=== Directions for this task ===
Each line holding the string "Hcfg" is to be copied from the data.

>>>>

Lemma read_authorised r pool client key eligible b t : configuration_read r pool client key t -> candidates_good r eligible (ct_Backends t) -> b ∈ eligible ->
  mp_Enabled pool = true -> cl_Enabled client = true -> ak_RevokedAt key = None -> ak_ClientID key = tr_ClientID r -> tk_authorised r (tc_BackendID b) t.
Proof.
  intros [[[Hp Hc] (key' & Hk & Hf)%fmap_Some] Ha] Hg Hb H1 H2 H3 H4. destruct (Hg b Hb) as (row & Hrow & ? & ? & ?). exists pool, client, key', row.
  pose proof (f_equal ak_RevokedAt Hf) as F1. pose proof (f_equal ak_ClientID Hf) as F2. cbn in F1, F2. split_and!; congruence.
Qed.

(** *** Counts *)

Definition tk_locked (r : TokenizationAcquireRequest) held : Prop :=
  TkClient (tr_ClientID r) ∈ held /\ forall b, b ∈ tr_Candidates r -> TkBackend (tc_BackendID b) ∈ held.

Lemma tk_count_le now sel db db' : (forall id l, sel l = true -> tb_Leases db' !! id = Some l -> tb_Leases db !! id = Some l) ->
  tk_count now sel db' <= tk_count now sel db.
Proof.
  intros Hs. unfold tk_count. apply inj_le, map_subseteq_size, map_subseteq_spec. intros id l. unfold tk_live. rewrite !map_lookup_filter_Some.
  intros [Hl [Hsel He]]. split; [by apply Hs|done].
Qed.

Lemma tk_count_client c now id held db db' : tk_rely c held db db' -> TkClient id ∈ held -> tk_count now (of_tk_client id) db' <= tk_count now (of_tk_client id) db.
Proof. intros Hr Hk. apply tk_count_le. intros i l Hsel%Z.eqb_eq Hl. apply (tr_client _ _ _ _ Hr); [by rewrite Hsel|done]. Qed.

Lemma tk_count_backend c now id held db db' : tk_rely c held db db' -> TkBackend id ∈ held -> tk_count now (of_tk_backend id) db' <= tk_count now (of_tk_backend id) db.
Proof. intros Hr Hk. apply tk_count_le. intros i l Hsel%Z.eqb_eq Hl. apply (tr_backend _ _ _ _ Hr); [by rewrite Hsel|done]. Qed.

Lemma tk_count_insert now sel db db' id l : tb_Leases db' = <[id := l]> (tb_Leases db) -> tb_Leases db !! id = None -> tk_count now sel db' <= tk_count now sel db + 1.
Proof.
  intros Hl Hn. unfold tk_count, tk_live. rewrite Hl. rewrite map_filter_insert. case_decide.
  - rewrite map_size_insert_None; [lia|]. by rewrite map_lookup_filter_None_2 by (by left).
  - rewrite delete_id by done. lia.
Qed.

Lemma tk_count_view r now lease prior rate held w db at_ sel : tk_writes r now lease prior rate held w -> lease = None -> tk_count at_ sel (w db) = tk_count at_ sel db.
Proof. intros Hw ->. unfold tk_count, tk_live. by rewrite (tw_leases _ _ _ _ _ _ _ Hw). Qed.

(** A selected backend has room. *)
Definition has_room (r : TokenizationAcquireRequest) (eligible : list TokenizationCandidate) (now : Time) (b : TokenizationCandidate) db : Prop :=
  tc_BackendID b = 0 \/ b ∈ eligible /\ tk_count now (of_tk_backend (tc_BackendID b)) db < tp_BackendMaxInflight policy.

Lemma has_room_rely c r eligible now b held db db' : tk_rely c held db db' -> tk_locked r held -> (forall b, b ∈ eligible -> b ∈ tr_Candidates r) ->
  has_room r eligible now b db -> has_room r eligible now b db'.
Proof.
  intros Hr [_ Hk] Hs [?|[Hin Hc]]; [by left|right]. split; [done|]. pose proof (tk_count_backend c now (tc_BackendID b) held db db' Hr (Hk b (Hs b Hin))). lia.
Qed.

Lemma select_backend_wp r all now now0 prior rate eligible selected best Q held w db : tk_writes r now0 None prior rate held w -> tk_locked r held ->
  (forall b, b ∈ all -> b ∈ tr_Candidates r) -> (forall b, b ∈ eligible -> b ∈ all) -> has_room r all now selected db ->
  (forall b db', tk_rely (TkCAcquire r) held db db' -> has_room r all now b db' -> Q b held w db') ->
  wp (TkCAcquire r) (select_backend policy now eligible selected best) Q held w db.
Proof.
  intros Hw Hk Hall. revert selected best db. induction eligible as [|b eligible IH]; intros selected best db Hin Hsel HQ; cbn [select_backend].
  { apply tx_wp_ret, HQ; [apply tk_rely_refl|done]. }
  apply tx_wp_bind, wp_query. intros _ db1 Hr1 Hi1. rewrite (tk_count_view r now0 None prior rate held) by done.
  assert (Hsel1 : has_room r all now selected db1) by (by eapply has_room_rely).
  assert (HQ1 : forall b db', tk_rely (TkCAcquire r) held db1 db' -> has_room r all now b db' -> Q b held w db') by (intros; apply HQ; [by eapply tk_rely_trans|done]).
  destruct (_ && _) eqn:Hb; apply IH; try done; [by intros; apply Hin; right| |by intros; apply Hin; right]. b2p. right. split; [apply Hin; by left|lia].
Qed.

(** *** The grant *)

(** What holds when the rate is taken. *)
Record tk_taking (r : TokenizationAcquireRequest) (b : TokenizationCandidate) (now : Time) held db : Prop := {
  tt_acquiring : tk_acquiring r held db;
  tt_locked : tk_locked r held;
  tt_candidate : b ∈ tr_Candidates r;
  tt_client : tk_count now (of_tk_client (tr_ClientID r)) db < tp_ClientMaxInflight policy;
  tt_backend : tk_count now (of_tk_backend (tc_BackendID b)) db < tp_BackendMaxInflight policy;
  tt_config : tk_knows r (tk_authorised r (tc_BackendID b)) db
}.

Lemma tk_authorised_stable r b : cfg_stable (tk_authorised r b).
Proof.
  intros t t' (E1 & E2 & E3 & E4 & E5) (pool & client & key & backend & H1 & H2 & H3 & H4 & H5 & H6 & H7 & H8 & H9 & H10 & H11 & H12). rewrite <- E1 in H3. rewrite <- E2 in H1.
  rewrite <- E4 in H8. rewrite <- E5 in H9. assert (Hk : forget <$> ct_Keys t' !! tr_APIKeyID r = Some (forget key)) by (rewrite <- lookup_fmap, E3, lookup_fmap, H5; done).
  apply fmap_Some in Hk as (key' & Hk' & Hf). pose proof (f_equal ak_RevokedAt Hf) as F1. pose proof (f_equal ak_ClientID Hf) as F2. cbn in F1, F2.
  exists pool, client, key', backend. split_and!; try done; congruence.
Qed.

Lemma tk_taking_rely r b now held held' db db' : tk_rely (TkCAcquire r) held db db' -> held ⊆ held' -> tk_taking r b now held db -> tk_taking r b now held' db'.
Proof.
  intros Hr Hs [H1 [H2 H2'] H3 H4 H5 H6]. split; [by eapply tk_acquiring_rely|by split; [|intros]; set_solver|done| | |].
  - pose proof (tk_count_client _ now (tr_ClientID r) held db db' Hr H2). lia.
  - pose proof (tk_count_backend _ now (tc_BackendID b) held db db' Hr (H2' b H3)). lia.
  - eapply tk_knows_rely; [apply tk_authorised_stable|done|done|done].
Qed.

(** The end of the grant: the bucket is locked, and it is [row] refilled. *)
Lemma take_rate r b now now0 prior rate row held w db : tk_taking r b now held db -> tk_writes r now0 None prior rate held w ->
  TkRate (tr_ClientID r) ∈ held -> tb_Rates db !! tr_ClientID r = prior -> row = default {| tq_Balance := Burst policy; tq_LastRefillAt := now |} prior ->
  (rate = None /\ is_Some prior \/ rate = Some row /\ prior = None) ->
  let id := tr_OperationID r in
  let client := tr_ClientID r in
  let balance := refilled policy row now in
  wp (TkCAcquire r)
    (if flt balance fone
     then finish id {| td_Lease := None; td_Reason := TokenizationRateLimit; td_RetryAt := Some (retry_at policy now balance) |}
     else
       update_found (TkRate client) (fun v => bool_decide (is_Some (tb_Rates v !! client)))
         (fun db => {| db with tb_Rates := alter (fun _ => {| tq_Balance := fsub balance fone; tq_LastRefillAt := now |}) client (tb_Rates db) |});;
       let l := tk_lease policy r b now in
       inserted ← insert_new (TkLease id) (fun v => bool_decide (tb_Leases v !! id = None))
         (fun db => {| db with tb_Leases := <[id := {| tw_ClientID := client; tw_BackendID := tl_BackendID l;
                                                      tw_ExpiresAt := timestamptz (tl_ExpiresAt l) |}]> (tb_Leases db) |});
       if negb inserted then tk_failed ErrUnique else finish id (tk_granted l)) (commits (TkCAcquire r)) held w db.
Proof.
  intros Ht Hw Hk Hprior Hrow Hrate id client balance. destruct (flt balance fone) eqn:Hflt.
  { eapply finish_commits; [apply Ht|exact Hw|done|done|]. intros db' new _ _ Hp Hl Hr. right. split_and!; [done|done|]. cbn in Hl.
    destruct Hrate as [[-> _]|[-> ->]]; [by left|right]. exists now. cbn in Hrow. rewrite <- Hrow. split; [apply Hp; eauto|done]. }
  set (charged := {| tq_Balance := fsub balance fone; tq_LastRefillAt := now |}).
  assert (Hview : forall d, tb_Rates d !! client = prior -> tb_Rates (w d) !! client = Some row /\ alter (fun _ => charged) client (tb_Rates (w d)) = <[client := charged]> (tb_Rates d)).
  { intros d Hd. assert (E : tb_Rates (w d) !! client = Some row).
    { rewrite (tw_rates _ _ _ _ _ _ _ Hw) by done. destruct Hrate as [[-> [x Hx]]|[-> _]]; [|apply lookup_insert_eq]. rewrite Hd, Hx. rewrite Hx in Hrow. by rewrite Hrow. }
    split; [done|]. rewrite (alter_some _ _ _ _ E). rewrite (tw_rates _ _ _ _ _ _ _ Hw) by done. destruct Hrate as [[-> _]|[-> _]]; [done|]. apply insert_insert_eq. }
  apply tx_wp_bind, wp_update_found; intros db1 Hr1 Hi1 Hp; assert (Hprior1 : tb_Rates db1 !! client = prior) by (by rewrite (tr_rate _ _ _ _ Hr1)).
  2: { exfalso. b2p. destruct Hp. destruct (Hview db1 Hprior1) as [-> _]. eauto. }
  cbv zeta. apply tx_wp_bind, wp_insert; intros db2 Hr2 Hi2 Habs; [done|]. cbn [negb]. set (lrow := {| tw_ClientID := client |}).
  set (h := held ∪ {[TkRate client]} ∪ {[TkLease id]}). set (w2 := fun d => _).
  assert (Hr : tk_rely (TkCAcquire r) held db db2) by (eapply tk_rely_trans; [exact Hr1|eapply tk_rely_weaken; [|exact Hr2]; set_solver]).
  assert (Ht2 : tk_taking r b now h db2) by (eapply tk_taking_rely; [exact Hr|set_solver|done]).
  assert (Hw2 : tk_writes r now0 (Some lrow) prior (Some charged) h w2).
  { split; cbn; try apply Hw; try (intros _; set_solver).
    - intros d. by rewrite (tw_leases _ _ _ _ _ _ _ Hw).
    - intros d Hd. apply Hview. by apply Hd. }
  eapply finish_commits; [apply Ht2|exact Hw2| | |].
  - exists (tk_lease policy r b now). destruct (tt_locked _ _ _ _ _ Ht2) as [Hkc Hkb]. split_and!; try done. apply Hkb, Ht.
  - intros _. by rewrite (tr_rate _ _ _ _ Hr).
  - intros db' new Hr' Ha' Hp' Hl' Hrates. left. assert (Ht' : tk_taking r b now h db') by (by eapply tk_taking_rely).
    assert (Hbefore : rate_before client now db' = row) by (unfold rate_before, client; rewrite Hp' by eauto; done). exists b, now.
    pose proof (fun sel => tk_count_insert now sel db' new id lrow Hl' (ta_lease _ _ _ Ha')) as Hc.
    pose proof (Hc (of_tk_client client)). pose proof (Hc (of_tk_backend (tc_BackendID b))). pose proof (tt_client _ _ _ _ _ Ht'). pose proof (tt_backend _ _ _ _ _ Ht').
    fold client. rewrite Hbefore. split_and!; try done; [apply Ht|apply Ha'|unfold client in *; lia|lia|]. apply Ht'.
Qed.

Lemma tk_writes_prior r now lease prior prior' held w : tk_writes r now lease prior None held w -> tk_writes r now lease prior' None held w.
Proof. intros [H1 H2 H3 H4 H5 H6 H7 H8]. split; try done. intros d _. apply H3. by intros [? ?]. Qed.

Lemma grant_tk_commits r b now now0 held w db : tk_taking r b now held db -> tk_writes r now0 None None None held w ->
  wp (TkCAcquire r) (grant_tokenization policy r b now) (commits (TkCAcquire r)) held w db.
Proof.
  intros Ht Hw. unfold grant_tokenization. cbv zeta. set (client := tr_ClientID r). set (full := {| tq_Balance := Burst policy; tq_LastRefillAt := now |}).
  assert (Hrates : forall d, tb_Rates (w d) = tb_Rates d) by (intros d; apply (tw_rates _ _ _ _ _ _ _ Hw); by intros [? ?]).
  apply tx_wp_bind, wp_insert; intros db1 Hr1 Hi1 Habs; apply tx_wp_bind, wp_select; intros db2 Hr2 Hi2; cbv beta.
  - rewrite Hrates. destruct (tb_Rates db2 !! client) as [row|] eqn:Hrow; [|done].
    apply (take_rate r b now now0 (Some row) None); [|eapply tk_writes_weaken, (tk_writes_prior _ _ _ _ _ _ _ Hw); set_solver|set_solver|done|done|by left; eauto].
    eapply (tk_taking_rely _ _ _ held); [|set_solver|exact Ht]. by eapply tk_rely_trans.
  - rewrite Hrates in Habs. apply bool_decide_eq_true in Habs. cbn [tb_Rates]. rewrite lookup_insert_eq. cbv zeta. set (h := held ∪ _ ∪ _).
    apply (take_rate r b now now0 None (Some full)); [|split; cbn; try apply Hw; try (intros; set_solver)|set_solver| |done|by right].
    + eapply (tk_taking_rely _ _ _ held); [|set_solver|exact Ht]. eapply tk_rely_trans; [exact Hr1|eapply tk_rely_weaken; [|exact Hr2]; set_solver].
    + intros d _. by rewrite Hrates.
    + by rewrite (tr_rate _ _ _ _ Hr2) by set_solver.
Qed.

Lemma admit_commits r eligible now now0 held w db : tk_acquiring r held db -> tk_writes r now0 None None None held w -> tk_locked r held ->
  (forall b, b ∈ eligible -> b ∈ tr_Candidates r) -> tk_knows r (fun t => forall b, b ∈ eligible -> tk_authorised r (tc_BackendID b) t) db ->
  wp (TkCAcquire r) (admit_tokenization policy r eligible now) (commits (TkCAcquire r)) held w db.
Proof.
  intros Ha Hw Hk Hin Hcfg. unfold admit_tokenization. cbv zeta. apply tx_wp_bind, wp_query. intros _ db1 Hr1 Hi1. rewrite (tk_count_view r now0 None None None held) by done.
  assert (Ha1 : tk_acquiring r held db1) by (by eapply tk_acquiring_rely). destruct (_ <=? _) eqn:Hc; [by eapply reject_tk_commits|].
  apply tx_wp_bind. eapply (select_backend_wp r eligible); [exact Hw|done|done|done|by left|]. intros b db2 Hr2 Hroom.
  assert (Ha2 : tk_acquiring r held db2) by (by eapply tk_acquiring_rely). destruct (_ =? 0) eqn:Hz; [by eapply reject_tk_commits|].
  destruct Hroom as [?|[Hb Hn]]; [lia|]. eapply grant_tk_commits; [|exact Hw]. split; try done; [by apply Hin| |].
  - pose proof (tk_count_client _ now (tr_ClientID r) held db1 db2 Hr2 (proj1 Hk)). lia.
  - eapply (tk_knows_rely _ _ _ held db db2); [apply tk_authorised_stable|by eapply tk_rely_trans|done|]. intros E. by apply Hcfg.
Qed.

<<<<

=== Expected output ===
  intros Ha Hw Hk Hin Hcfg. unfold admit_tokenization. cbv zeta. apply tx_wp_bind, wp_query. intros _ db1 Hr1 Hi1. rewrite (tk_count_view r now0 None None None held) by done.
  - eapply (tk_knows_rely _ _ _ held db db2); [apply tk_authorised_stable|by eapply tk_rely_trans|done|]. intros E. by apply Hcfg.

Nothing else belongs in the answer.